June 2006 Washington Post article about how Wal-Mart is trying to dip into the Fair Trade Coffee market, starting with specialty coffee growers in the south of Minas Gerais. The location in the article reads "Poco Fundo" though it should instead be "Poço Fundo," meaning "Deep Well."
http://www.washingtonpost.com/wp-dyn/content/article/2006/06/11/AR2006061100813.html
April 2005 article about Brazil's dominance in the Ethanol Market, domestically and internationally.
http://www.commondreams.org/views05/0417-23.htm
February 2007 National Geographic article about the environmental downside to the bio-fuels market.
http://news.nationalgeographic.com/news/2007/02/070208-ethanol.html
July 2007 BBC News article about the "trade row", as the British would call it, between the U.S. and Brazil.
http://news.bbc.co.uk/2/hi/business/6920189.stm
July 2007 NPR News report about the unorthodox alliance between the U.S. agro-biz corporation Cargill and environmentalists working toward the common goal of curbing the deforestation of the Amazon.

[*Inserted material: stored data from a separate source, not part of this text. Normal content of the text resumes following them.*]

Lemma for_each_process_file_ok (files : list (string * string)) st :
  keys_ok st ->
  let o := for_each files process_file st in
  result o = Ok tt /\ keys_ok (final o).
Proof.
  cbv zeta. revert st. induction files as [|entry files IH]; intros st Hkeys.
  - by cbn.
  - destruct (process_file_ok st entry Hkeys) as [Hres Hkeys'].
    cbv zeta in Hres, Hkeys'. cbn [for_each].
    rewrite (bind_Ok _ _ _ tt Hres). cbn [after result final].
    by apply IH.
Qed.

Lemma process_files_ok st :
  keys_ok st ->
  result (process_files st) = Ok tt /\ keys_ok (final (process_files st)).
Proof.
  intros Hkeys. rewrite process_files_loop.
  by apply for_each_process_file_ok.
Qed.

(** *** [_create_output_directory] and [run] *)

Lemma _create_output_directory_cases st :
  let folder := output_folder (self st) in
  _create_output_directory st =
  if os_path_exists (world st) folder then
    {| result := Ok tt; final := st; emitted := [OsPathExists folder] |}
  else
    match os_makedirs (world st) folder with
    | (w, None) =>
        {| result := Ok tt;
           final := set_world w st;
           emitted :=
             [OsPathExists folder; OsMakedirs folder;
              Log INFO ("Diretório criado: " +:+ folder)] |}
    | (w, Some e) =>
        {| result := Raise e;
           final := set_world w st;
           emitted := [OsPathExists folder; OsMakedirs folder] |}
    end.
Proof.
  cbv zeta. unfold _create_output_directory.
  erewrite bind_step by reflexivity. rewrite after_nil.
  erewrite bind_step by reflexivity.
  destruct (os_path_exists (world st) (output_folder (self st)));
    cbn [negb]; [reflexivity|].
  unfold bind, call_world, logging, after. cbv zeta.
  by destruct (os_makedirs (world st) (output_folder (self st))) as [w [e|]].
Qed.

Lemma _create_output_directory_self st :
  self (final (_create_output_directory st)) = self st.
Proof.
  rewrite _create_output_directory_cases. cbv zeta.
  destruct (os_path_exists _ _); [done|].
  by destruct (os_makedirs _ _) as [w [e|]].
Qed.

Lemma bind_assoc {A B C} (m : M Scalar World A) (k : A -> M Scalar World B)
    (l : B -> M Scalar World C) st :
  bind (bind m k) l st = bind m (fun a => bind (k a) l) st.
Proof.
  unfold bind. cbv zeta.
  destruct (result (m st)) as [a|e]; cbn [result final emitted after];
    [|reflexivity].
  destruct (result (k a (final (m st)))) as [b|e];
    cbn [result final emitted after]; [|reflexivity].
  by rewrite after_after.
Qed.

Lemma bind_ext {A B} (m : M Scalar World A) (k k' : A -> M Scalar World B)
    st :
  (forall a st', k a st' = k' a st') -> bind m k st = bind m k' st.
Proof.
  intros Hk. unfold bind. cbv zeta.
  destruct (result (m st)); [by rewrite Hk | reflexivity].
Qed.

Lemma any_path_false (files : list (string * string)) :
  any_path files = false <-> Forall (fun entry => entry.1 = "") files.
Proof.
  unfold any_path. induction files as [|entry files IH]; cbn [existsb].
  - split; [constructor | done].
  - rewrite orb_false_iff, IH, Forall_cons, str_truthy_false. done.
Qed.

Lemma any_path_true (files : list (string * string)) :
  any_path files = true <-> Exists (fun entry => entry.1 <> "") files.
Proof.
  unfold any_path. induction files as [|entry files IH]; cbn [existsb].
  - split; [done | by intros ?%Exists_nil].
  - rewrite orb_true_iff, IH, Exists_cons.
    assert (str_truthy entry.1 = true <-> entry.1 <> "") as ->; [|done].
    rewrite <- str_truthy_false. by destruct (str_truthy entry.1).
Qed.

(** The part of [run] after the guard. *)
Lemma run_cases st :
  let start := Log INFO "Iniciando processamento dos arquivos PCAT" in
  run st =
  if any_path (files_to_process (self st)) then
    after [start]
      (((_create_output_directory;; process_files;; save_consolidated_file);;
        logging INFO "Processamento concluído com sucesso!") st)
  else
    {| result := Ok tt; final := st;
       emitted :=
         [start;
          Log ERROR "Nenhum arquivo configurado para processamento"] |}.
Proof.
  cbv zeta. unfold run.
  erewrite bind_step by reflexivity.
  erewrite bind_step by reflexivity. rewrite after_nil.
  destruct (any_path (files_to_process (self st))); cbn [negb];
    [|reflexivity].
  f_equal. rewrite bind_assoc. apply bind_ext. intros _ st'.
  by rewrite bind_assoc.
Qed.

(** C7: when every configured entry has an empty path, [run] logs the
    start and an error and returns with nothing else done or changed.
    Otherwise it makes sure of the output directory, then processes the
    files, then saves, whatever the files gave, and ends with the success
    record: it returns normally whenever the directory step does not raise
    (for an extractor with all its buckets), and whenever it returns
    normally the success record is the last thing it logged. *)
Theorem run_behaviour st :
  let start := Log INFO "Iniciando processamento dos arquivos PCAT" in
  let success := Log INFO "Processamento concluído com sucesso!" in
  let o := run st in
  (Forall (fun entry => entry.1 = "") (files_to_process (self st)) ->
   o = {| result := Ok tt; final := st;
          emitted :=
            [start;
             Log ERROR "Nenhum arquivo configurado para processamento"] |}) /\
  (Exists (fun entry => entry.1 <> "") (files_to_process (self st)) ->
   let o1 := _create_output_directory st in
   let o2 := process_files (final o1) in
   let o3 := save_consolidated_file (final o2) in
   (keys_ok st ->
    result o1 = Ok tt ->
    result o2 = Ok tt /\
    result o3 = Ok tt /\
    o = {| result := Ok tt; final := final o3;
           emitted :=
             start :: emitted o1 ++ emitted o2 ++ emitted o3 ++ [success] |}) /\
   (result o = Ok tt -> last (emitted o) = Some success) /\
   (forall e, result o1 = Raise e -> result o = Raise e)).
Proof.
  cbv zeta. split.
  - intros Hnone%any_path_false. by rewrite run_cases, Hnone.
  - intros Hsome%any_path_true. rewrite run_cases, Hsome. cbv zeta.
    split; [|split].
    + intros Hkeys Hdir.
      assert (keys_ok (final (_create_output_directory st))) as Hkeys1.
      { intros year. rewrite _create_output_directory_self. apply Hkeys. }
      destruct (process_files_ok _ Hkeys1) as [Hfiles _].
      pose proof (save_consolidated_file_cases
                    (final (process_files
                              (final (_create_output_directory st)))))
        as Hsave.
      assert (result (save_consolidated_file
                        (final (process_files
                                  (final (_create_output_directory st)))))
              = Ok tt) as Hsaved.
      { rewrite Hsave. cbv zeta.
        by destruct (result (write_workbook _ _)) as [[]|e] eqn:Hw. }
      split; [done|]. split; [done|].
      rewrite then_logging, (bind_Ok _ _ _ tt Hdir).
      cbn [after result final emitted].
      rewrite (bind_Ok _ _ _ tt Hfiles). cbn [after result final emitted].
      rewrite Hsaved. unfold after. cbn [result final emitted app].
      by rewrite <- !app_assoc.
    + rewrite then_logging.
      destruct (result ((_create_output_directory;; process_files;;
                         save_consolidated_file) st));
        cbn [after result emitted]; [|intros [=]].
      intros _. by rewrite app_assoc, last_snoc.
    + intros e Hdir. rewrite then_logging.
      rewrite (bind_Raise _ _ _ e Hdir). by cbn.
Qed.

(** C9 (amended): [save_consolidated_file] never calls [os.makedirs].
    The directory is made by [_create_output_directory], which [run] calls
    first: it only looks when the folder exists, and otherwise calls
    [os.makedirs] once and logs the creation, or lets the exception of
    [os.makedirs] out. *)
Theorem output_directory_created_before_save st :
  let folder := output_folder (self st) in
  let o := _create_output_directory st in
  (forall path, OsMakedirs path ∉ emitted (save_consolidated_file st)) /\
  (os_path_exists (world st) folder = true ->
   o = {| result := Ok tt; final := st; emitted := [OsPathExists folder] |}) /\
  (os_path_exists (world st) folder = false ->
   match os_makedirs (world st) folder with
   | (w, None) =>
       o = {| result := Ok tt;
              final := set_world w st;
              emitted :=
                [OsPathExists folder; OsMakedirs folder;
                 Log INFO ("Diretório criado: " +:+ folder)] |}
   | (w, Some e) =>
       o = {| result := Raise e;
              final := set_world w st;
              emitted := [OsPathExists folder; OsMakedirs folder] |}
   end) /\
  (Exists (fun entry => entry.1 <> "") (files_to_process (self st)) ->
   exists rest,
     emitted (run st) =
     Log INFO "Iniciando processamento dos arquivos PCAT" ::
     emitted o ++ rest).
Proof.
  cbv zeta. split; [|split; [|split]].
  - intros path Hin.
    destruct (quiet_save_consolidated_file st) as [_ Hev].
    rewrite Forall_forall in Hev. exact (Hev _ Hin).
  - intros Hthere. by rewrite _create_output_directory_cases, Hthere.
  - intros Habsent. rewrite _create_output_directory_cases, Habsent.
    by destruct (os_makedirs _ _) as [w [e|]].
  - intros Hsome%any_path_true. rewrite run_cases, Hsome.
    rewrite then_logging.
    assert (exists rest,
               emitted ((_create_output_directory;; process_files;;
                         save_consolidated_file) st)
               = emitted (_create_output_directory st) ++ rest)
      as [rest Hrest].
    { unfold bind at 1. cbv zeta.
      destruct (result (_create_output_directory st)); cbn [after emitted].
      - eauto.
      - exists []. by rewrite app_nil_r. }
    destruct (result ((_create_output_directory;; process_files;;
                       save_consolidated_file) st));
      cbn [after emitted app]; rewrite Hrest.
    + exists (rest ++ [Log INFO "Processamento concluído com sucesso!"]).
      by rewrite app_assoc.
    + by exists rest.
Qed.
End Properties.
Definition storedB : RagService.chunkRow :=
  {| RagService.id := "B"; RagService.video_id := "5b0e8d2c-0001";
     RagService.has_embedding := true; RagService.similarity := 6 # 10;
     RagService.text_preview := JS.of_string "[1:10] Sourdough bread needs time" |}.

(** A third chunk, above the threshold of the procedure, with the same two
    keywords in its preview. *)
Definition storedC : RagService.chunkRow :=
  {| RagService.id := "C"; RagService.video_id := "5b0e8d2c-0001";
     RagService.has_embedding := true; RagService.similarity := 75 # 100;
     RagService.text_preview := JS.of_string "[2:30] Bake the sourdough bread" |}.

(** The keywords [ragService.extractKeywords] finds in the query: its three
    words, once each. *)
Definition searchKeywords : list JS.jsstring :=
  [JS.of_string "sourdough"; JS.of_string "bread"; JS.of_string "recipe"].

(** The id and the score, in lowest terms, of each result. *)
Definition hybridRanking : list (string * Q) :=
  List.map (fun r => (RagSearch.id (RagSearch.res_row r), Qred (RagSearch.score r)))
           (RagSearch.hybridChunkSearch [rowA; rowB] searchQuery 5).

Definition previewRanking : list (string * Q) :=
  List.map (fun e => (RagService.id (RagService.chunk e), Qred (RagService.score e)))
           (RagService.searchVideoChunks [storedA; storedB; storedC]
              (Some "5b0e8d2c-0001"%string) searchKeywords 5).

(** *** Chunker: an answer of the transcript provider *)

Definition rawTranscript : list VideoProcessor.raw_segment :=
  [ {| VideoProcessor.raw_start := 1 # 2;
       VideoProcessor.raw_duration := 7 # 2;
       VideoProcessor.raw_text := JS.of_string " Welcome back.  " |};
    {| VideoProcessor.raw_start := 4 # 1;
       VideoProcessor.raw_duration := 5 # 2;
       VideoProcessor.raw_text := JS.of_string "Today we bake bread" |} ].

Definition firstSegment : VideoProcessor.segment :=
  {| VideoProcessor.seg_start := 0;
     VideoProcessor.seg_end := 4;
     VideoProcessor.seg_text := JS.of_string "Welcome back." |}.

(** *** Locks: one process holds a lease that has run out, a second
    process acquires the resource *)

Definition firstAcquire :=
  LockService.acquire [(1000, "0.25"%string)] false "video-X" 600
    LockService.empty [].

Definition holderA : LockService.instance := fst (fst firstAcquire).
Definition tableA : list LockService.lockRow := snd (fst firstAcquire).

Definition secondAcquire :=
  LockService.acquire [(700000, "0.5"%string); (700001, "0.75"%string)] false
    "video-X" 600 LockService.empty tableA.
(* ===== verification/_CoqProject ===== *)
-Q . S2P
Prelude.v
DataFrame.v
FrameTransport.v
SerialPort.v
HostApi.v
Crc16.v
TransportService.v
EncodedValue.v
CommandClasses.v
S2Codec.v
S2SpanManager.v
S2Transport.v
S2KeyInstall.v
S2Bootstrap.v
S2BootstrapRun.v
S2Primitives.v
S0Codec.v
S0Traffic.v
Sqlite.v
NodeRegistry.v
Schema.v
PendingQueue.v
PolicyRegister.v
PolicyBlob.v
SceneStore.v
NodeStores.v
SpanStore.v
ProtocolThread.v
ProtocolSession.v
ProtocolMain.v
InterviewOrchestrator.v
InclusionOrchestrator.v
S0Interview.v
ThermostatOrchestrator.v
Multicast.v
MessageBus.v
Config.v
StoreStartup.v
StoreLocks.v
KeyFiles.v
Logger.v
DongleMonitor.v
ExternalApi.v
Daemon.v
ExternalStores.v
BackendRun.v
TerminalText.v
TerminalConsole.v
TerminalFormat.v
TerminalHandlers.v
TerminalPolicy.v
TerminalRender.v
TerminalScenes.v
TerminalSignals.v
TerminalMain.v
TerminalLogic.v
TerminalNodes.v
TerminalSafety.v
TerminalMenus.v
TerminalSession.v
TerminalDaemon.v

http://www.npr.org/templates/story/story.php?storyId=11375220
May 2008 BBC News report on Brazil's dilemma of how to simultaneously develop and preserve the Amazon. On this page there are a dozen or so links that can help clarify the "Amazon Paradox" facing Brazil and the rest of the world. Basically, as I stated in an earlier post ("Anti-Americanism in Brazil"), the battle over the Amazon goes like this:
The Amazon is "the lungs of the world," absorbing vast amounts of the world's carbon and producing between 1/6th and 1/5th of the world's oxygen.
Brazil has legal sovereignty over a good 2/3rds of the forest, the rest belonging to Peru, Colombia, Venezuela, Guyana, Suriname, and French Guiana.
Deforestation of the Amazon is increasing at an accelerating rate.
Wealthy and powerful agro-businessmen, many of whom are prominent politicians in Brazil, are behind the deforestation, following behind a "manifest destiny" banner of pushing the frontier that has existed in Brazil's national identity since it was a colony.
Brazil does not have the infrastructure nor the political integrity to take on the developmentalist agro-biz interests.
The world, led primarily by the U.S. and the E.U., wants Brazil to hand over some of its sovereignty of the Amazon so that international measures can be taken to help stop deforestation.
Brazil, forever caught between "1st and 3rd worlds", interprets this international plea as a neo-colonialist trick that will see American and European MNCs strip Brazil's forest of its valuable resources.
Brazil has retorted that it will internationalize the Amazon only if the world agrees to internationalize the oil fields of the Middle East, all museums throughout the world, and while we're at it--as one Brazilian columnist put it--how about we do away with all international boarders for good.
The conflict thus ends in a bitter stalemate.
But that's just my interpretation. You can read for yourselves below.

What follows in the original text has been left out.